Showing Up, Even When It Hurt
It was heartbreaking not being able to feel joy, especially as a mother. To look at my son and not feel connected, while everyone around me basked in the delight of him. But even in those moments, I showed up. Even when I barely recognised myself, when I felt like a liability to myself, when my brain felt like it was so overstimulated like it was hooked up to electrodes, buzzing and physically hurting, when the depression felt like a permanent dark cloud over me, or when I wanted to run - I stayed and leaned into my faith. I spoke up. Again and again. I followed professional advice. I held him, fed him, played with him, cared for him, even when I felt numb, anxious or depressed.
And that, I now know, is its own kind of strength.
The Small Wins of Recovery
What I learned about mental health illnesses and recovery is that it isn’t linear. It’s not about suddenly waking up “better.” It’s about incremental gains - one good day, then two, then a week. It’s about allowing for those bumpy days, too, without letting them erase your progress. It took several months for me to find solid ground and feel like I was more than just ‘managing.’ Along with regular therapy sessions, I tried several types of medications until we finally found one that I could tolerate and that worked to treat the anxiety and depression. Finally, I felt well enough to go to yoga again, to reconnect with my friends and their children, to visit family and to get out of the house each day.
Slowly, I’ve started to come back to myself. To feel, to think, to simply be. Our family has begun a ritual of morning walks, picking flowers along the way. I show them to my son, bring them home, and arrange them into one of my hand-made pottery vases. It’s a small act, but it brings life into our home - and life back into me.
What I Want You to Know
I'm forever grateful for my support network. I know that I couldn't have gotten through the last few months without my husband, family and friends. Leaning on my loved ones helped me keep going and gave me the strength to persevere. They reminded me that we don't need to go through hard times alone.
If you are reading this and struggling, please know this: You are not alone and you are more resilient than you know.

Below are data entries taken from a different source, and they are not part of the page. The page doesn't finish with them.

(** ** The cursor *)

(** What the two subscriptions do not share. *)
Record Contract `{!HashLib, !AddressLib} (E : Type) : Type := mkContract {
  frame_version : Z;
  project : Event → result NativeXelisError (option E);
  degraded : Z → E;
  closed_event : E;
  sequence_exhausted : NativeXelisError;
  next_in_progress_error : NativeXelisError;
  generation_exhausted : NativeXelisError
}.
Arguments frame_version {_ _ E}.
Arguments project {_ _ E}.
Arguments degraded {_ _ E}.
Arguments closed_event {_ _ E}.
Arguments sequence_exhausted {_ _ E}.
Arguments next_in_progress_error {_ _ E}.
Arguments generation_exhausted {_ _ E}.

Definition runtime_contract `{!HashLib, !AddressLib} : Contract NativeWalletRuntimeEvent :=
  mkContract _ _ _ NATIVE_WALLET_RUNTIME_EVENT_VERSION
    (λ event, Ok (runtime_event_from_wallet_event event))
    (λ skipped_events, RDegraded skipped_events
       (xelis_wallet_flutter CodeStreamLagged "WALLET_EVENTS_LAGGED"
          ("Runtime event receiver skipped " +:+ uint_to_string skipped_events +:+
           " upstream events")))
    (RClosed NativeChannelClosed
       (xelis_wallet_flutter CodeStreamClosedUnexpectedly "WALLET_EVENT_STREAM_CLOSED"
          "Native wallet event channel closed while the subscription was active"))
    (xelis_wallet_flutter CodeInternal "WALLET_EVENT_SEQUENCE_EXHAUSTED"
       "Runtime event sequence exhausted u64")
    (xelis_wallet_flutter CodeOperationInProgress "WALLET_EVENT_NEXT_IN_PROGRESS"
       "Only one runtime event read may be active per subscription")
    (xelis_wallet_flutter CodeInternal "WALLET_EVENT_GENERATION_EXHAUSTED"
       "Runtime event subscription generation exhausted u64").

Definition business_contract `{!HashLib, !AddressLib, ErrorText}
    (extra_data_projection : ExtraDataProjection) : Contract NativeWalletBusinessEvent :=
  mkContract _ _ _ NATIVE_WALLET_BUSINESS_EVENT_VERSION
    (λ event, business_event_from_wallet_event_with_projection event extra_data_projection)
    (λ skipped_events, BDegraded skipped_events
       (xelis_wallet_flutter CodeStreamLagged "WALLET_BUSINESS_EVENTS_LAGGED"
          ("Business event receiver skipped " +:+ uint_to_string skipped_events +:+
           " upstream events")))
    (BClosed NativeChannelClosed
       (xelis_wallet_flutter CodeStreamClosedUnexpectedly "WALLET_BUSINESS_EVENT_STREAM_CLOSED"
          "Native wallet business event channel closed while the subscription was active"))
    (xelis_wallet_flutter CodeInternal "WALLET_BUSINESS_EVENT_SEQUENCE_EXHAUSTED"
       "Business event sequence exhausted u64")
    (xelis_wallet_flutter CodeOperationInProgress "WALLET_BUSINESS_EVENT_NEXT_IN_PROGRESS"
       "Only one business event read may be active per subscription")
    (xelis_wallet_flutter CodeInternal "WALLET_BUSINESS_EVENT_GENERATION_EXHAUSTED"
       "Business event subscription generation exhausted u64").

The bravest thing you can do is speak up. Reach out. Keep reaching until you find the right help. For me, it was a perinatal psychiatrist who saw me clearly and refused to let me slip through the cracks. For you, it may be something different. But the help is out there.

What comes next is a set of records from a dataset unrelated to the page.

(** The well-formed byte sequences of [String::from_utf8]. *)
Definition in_bytes (lo hi b : Z) : bool := bool_decide (lo ≤ b ≤ hi)%Z.
Fixpoint utf8_valid (s : list Z) : bool :=
  match s with
  | [] => true
  | b0 :: s1 =>
      if in_bytes 0 127 b0 then utf8_valid s1 else
      match s1 with
      | [] => false
      | b1 :: s2 =>
          if in_bytes 194 223 b0 && in_bytes 128 191 b1 then utf8_valid s2 else
          match s2 with
          | [] => false
          | b2 :: s3 =>
              let second :=
                if bool_decide (b0 = 224)%Z then in_bytes 160 191 b1
                else if bool_decide (b0 = 237)%Z then in_bytes 128 159 b1
                else in_bytes 225 239 b0 && in_bytes 128 191 b1 in
              if second && in_bytes 128 191 b2 then utf8_valid s3 else
              match s3 with
              | [] => false
              | b3 :: s4 =>
                  let second :=
                    if bool_decide (b0 = 240)%Z then in_bytes 144 191 b1
                    else if bool_decide (b0 = 244)%Z then in_bytes 128 143 b1
                    else in_bytes 241 243 b0 && in_bytes 128 191 b1 in
                  second && in_bytes 128 191 b2 && in_bytes 128 191 b3 && utf8_valid s4
              end
          end
      end
  end.

(** The display of [FromUtf8Error]. *)
Variable utf8_error_text : list Z → string.

Definition convert_transactions_to_csv (st : Storage) (filter : HistoryPageFilter) :
    result NativeXelisError string :=
  let '(buffer, r) := export_csv_transactions st filter in
  r;;
  if utf8_valid buffer then Ok (of_bytes buffer)
  else Err (xelis_wallet_flutter CodeSerialization "WALLET_HISTORY_CSV_ENCODING_FAILED"
              ("Unable to convert the CSV export to UTF-8: " +:+ utf8_error_text buffer)).

Definition csv_path_error (error destination native_kind action : string) : NativeXelisError :=
  xelis_wallet_flutter CodeStorage native_kind
    (action +:+ "; path=" +:+ destination +:+ ": " +:+ error).

Section Files.
Context `{!TempFiles}.

(** The disk during an export: as it is, as it was after each operation so far,
    and the temporary files whose removal failed. *)
Record Export : Type := mkExport {
  disk : Disk;
  moments : list Disk;
  leaked : list NamedTempFile
}.
Definition io {E A} (f : Disk → result E A * Disk) : action Export E A := λ y,
  let '(r, d) := f (disk y) in (r, mkExport d (moments y ++ [d]) (leaked y)).

(** The temporary file goes out of scope. *)
Definition drop_temporary (t : NamedTempFile) (y : Export) : Export :=
  let '(r, y) := io (drop_file t) y in
  match r with Ok _ => y | Err _ => mkExport (disk y) (moments y) (t :: leaked y) end.
(** A block that owns the temporary file and drops it when it fails; [persist]
    gives the file back with its error, and it is dropped there too. *)
Definition owning {A} (t : NamedTempFile) (m : action Export NativeXelisError A) :
    action Export NativeXelisError A := λ y,
  let '(r, y) := m y in
  match r with Ok _ => (r, y) | Err _ => (r, drop_temporary t y) end.

Definition create_temporary_csv_file (destination : string) :
    action Export NativeXelisError NamedTempFile :=
  let directory := match parent destination with
                   | Some parent => if bool_decide (parent = "") then "." else parent
                   | None => "."
                   end in
  map_err_action (λ error, csv_path_error error destination
      "WALLET_HISTORY_CSV_TEMP_FILE_CREATE_FAILED" "Unable to create the temporary CSV file")
    (io (new_in directory)).

Definition persist_csv_file (temporary : NamedTempFile) (destination : string) :
    action Export NativeXelisError unit :=
  map_err_action (λ error, csv_path_error error destination
      "WALLET_HISTORY_CSV_SYNC_FAILED" "Unable to sync the temporary CSV file")
    (io (sync_all temporary));;
  map_err_action (λ error, csv_path_error error destination
      "WALLET_HISTORY_CSV_REPLACE_FAILED" "Unable to atomically replace the CSV file")
    (io (persist temporary destination)).

Definition export_transactions_to_csv_file (st : Storage) (file_path : string)
    (filter : HistoryPageFilter) : action Export NativeXelisError unit :=
  temporary ← create_temporary_csv_file file_path;
  owning temporary
    (export_csv_transactions_to (λ transactions, io (export_into temporary transactions)) st filter;;
     persist_csv_file temporary file_path).
End Files.

(** ** What a filter becomes *)

(** What the storage is asked for is what the filter says:
    pages and limits are positive and the offset fits a [usize]; a plain address
    goes to the storage and an integrated one is kept apart with its data; an
    address filter never lets coinbases, burns or blobs through; and the upper
    topoheight is never the one whose successor overflows. *)
Theorem prepared_filter_sound f p :
  prepare f = Ok p →
  (0 < page f)%Z ∧
  match limit f with
  | Some l => (0 < l)%Z ∧ o_skip (options p) = Some ((page f - 1) * l)%Z ∧
              ((page f - 1) * l ≤ usize_max)%Z
  | None => o_skip (options p) = None
  end ∧
  match address f with
  | None => o_address (options p) = None ∧ exact_integrated_destination p = None
  | Some s => ∃ a, address_from_string s = Ok a ∧
      match (extract_data a).1 with
      | None => o_address (options p) = Some (get_public_key (extract_data a).2) ∧
                exact_integrated_destination p = None
      | Some d => o_address (options p) = None ∧
                  exact_integrated_destination p =
                    Some (mkDestination (get_public_key (extract_data a).2) (data_to_bytes d))
      end ∧
      o_accept_coinbase (options p) = false ∧ o_accept_burn (options p) = false ∧
      o_accept_blob (options p) = false
  end ∧
  o_max_topoheight (options p) ≠ Some u64_max ∧
  (max_topoheight f ≠ Some u64_max → o_max_topoheight (options p) = max_topoheight f).
Proof.
  unfold prepare. intros (? & Hpage & Hf)%bind_Ok. apply ensure_Ok in Hpage.
  apply bool_decide_eq_true in Hpage. apply bind_Ok in Hf as (? & Hlimit & Hf).
  apply bind_Ok in Hf as ([oa exact] & Haddress & Hf). apply bind_Ok in Hf as (asset & _ & Hf).
  apply bind_Ok in Hf as (skip & Hskip & [= <-]). cbn. split_and!; [done| | | |].
  - destruct (limit f) as [l|]; [|by simplify_eq]. apply ensure_Ok, bool_decide_eq_true in Hlimit.
    apply fmap_Ok in Hskip as (z & Hz & <-). apply ok_or_Ok in Hz.
    apply bind_Some in Hz as (q & [-> _]%checked_sub_Some & [-> Hm]%checked_mul_Some). done.
  - destruct (address f) as [s|]; cbn in Haddress; [|by simplify_eq].
    apply bind_Ok in Haddress as (a & Ha%map_err_Ok & Haddress). exists a. split; [done|].
    destruct (extract_data a) as [[d|] base]; cbn in *; simplify_eq; split_and!; try done;
      by rewrite ?andb_false_r.
  - destruct (max_topoheight f); [|done]. case_bool_decide; congruence.
  - destruct (max_topoheight f) as [max|]; [|done]. intros Hm. case_bool_decide as Hn; [done|].
    destruct Hn. congruence.
Qed.
Lemma get_or_require_load_spec l1 c r c' :
  live c → entry_ok c → get_or_require_load l1 c = (r, c') →
  live c' ∧ entry_ok c' ∧ entry c' = entry c ∧ (∀ b, content b c' = content b c) ∧
  (∀ b, strong_count b c' =
        strong_count b c + match r with Ok (Some a) => one (bool_decide (a = b)) | _ => 0 end) ∧
  match r with
  | Ok (Some a) => ∃ e, entry c = Some e ∧ tables e = a ∧ (l1 ≤ l1_size e)%Z
  | _ => True
  end.
Proof.
  intros Hl He. unfold get_or_require_load. destruct (entry c) as [e|] eqn:Hentry.
  2:{ intros [= <- <-]. split_and!; try done. }
  case_bool_decide as Hle; [|case_bool_decide]; intros [= <- <-].
  - destruct (clone_spec (tables e) c) as (H1 & H2 & H3 & H4); [done|by apply He|].
    split_and!; eauto. eapply entry_ok_same; eauto. intros b. rewrite H3. lia.
  - split_and!; try done.
  - split_and!; try done.
Qed.

Definition shared_error : anyhow_error :=
  bail "Loaded precomputed tables are unexpectedly shared".

Lemma entry_ok_release a c :
  live c → entry_ok c → tables <$> entry c ≠ Some a → 1 ≤ strong_count a c →
  entry_ok (release a c).
Proof.
  intros Hl He Hne Ha. destruct (release_spec a c Hl Ha) as (_ & R2 & R3 & R4).
  intros e Hentry. rewrite R2 in Hentry. destruct (He e Hentry) as [Hs Ht].
  specialize (R3 (tables e)). rewrite bool_decide_eq_false_2 in R3 by (intros ->; by rewrite Hentry in Hne).
  cbn in R3. rewrite R4 by lia. split; [lia|done].
Qed.

(** What [install] promises for the tables it is given. *)
Record installed (l1 : Z) (loaded : arc) (c : Cache) (r : result anyhow_error arc) (c' : Cache) :
    Prop := mkInstalled {
  i_live : live c';
  i_entry : entry_ok c';
  i_upgrades : upgrades c c';
  i_unshared : r ≠ Err shared_error;
  i_counts b :
    strong_count b c' + one (bool_decide (loaded = b)) +
      one (bool_decide (tables <$> entry c = Some b)) =
    strong_count b c + one (bool_decide (tables <$> entry c' = Some b)) + is_arc r b;
  i_fresh b : strong_count b c = 0 → strong_count b c' = 0;
  i_result a : r = Ok a → ∃ e, entry c' = Some e ∧ tables e = a ∧ (l1 ≤ l1_size e)%Z
}.

Section Install.
Context (l1 : Z) (loaded : arc) (c : Cache).
Hypothesis (Hlive : live c) (Hentry : entry_ok c) (Hne : tables <$> entry c ≠ Some loaded)
  (Hone : strong_count loaded c = 1) (Hvalue : table_l1 <$> content loaded c = Some l1).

Motherhood broke me open. But in breaking, I found a deeper resilience. I am softer now, learning to be more compassionate with myself, and more honest about my struggles. And I believe that is the gift of these challenges: they strip us of perfectionism and force us to rebuild with truth, grace, and strength. They remind us that no matter how much you try to control life, some things are out of our control. What’s most important though, is not what happens to us but what we do about it.
Final Words
Healing comes slowly, but it comes. Joy returns, often in the smallest rituals. And one day, you will find yourself smiling, not through effort but through ease, and realise: I am coming back to myself.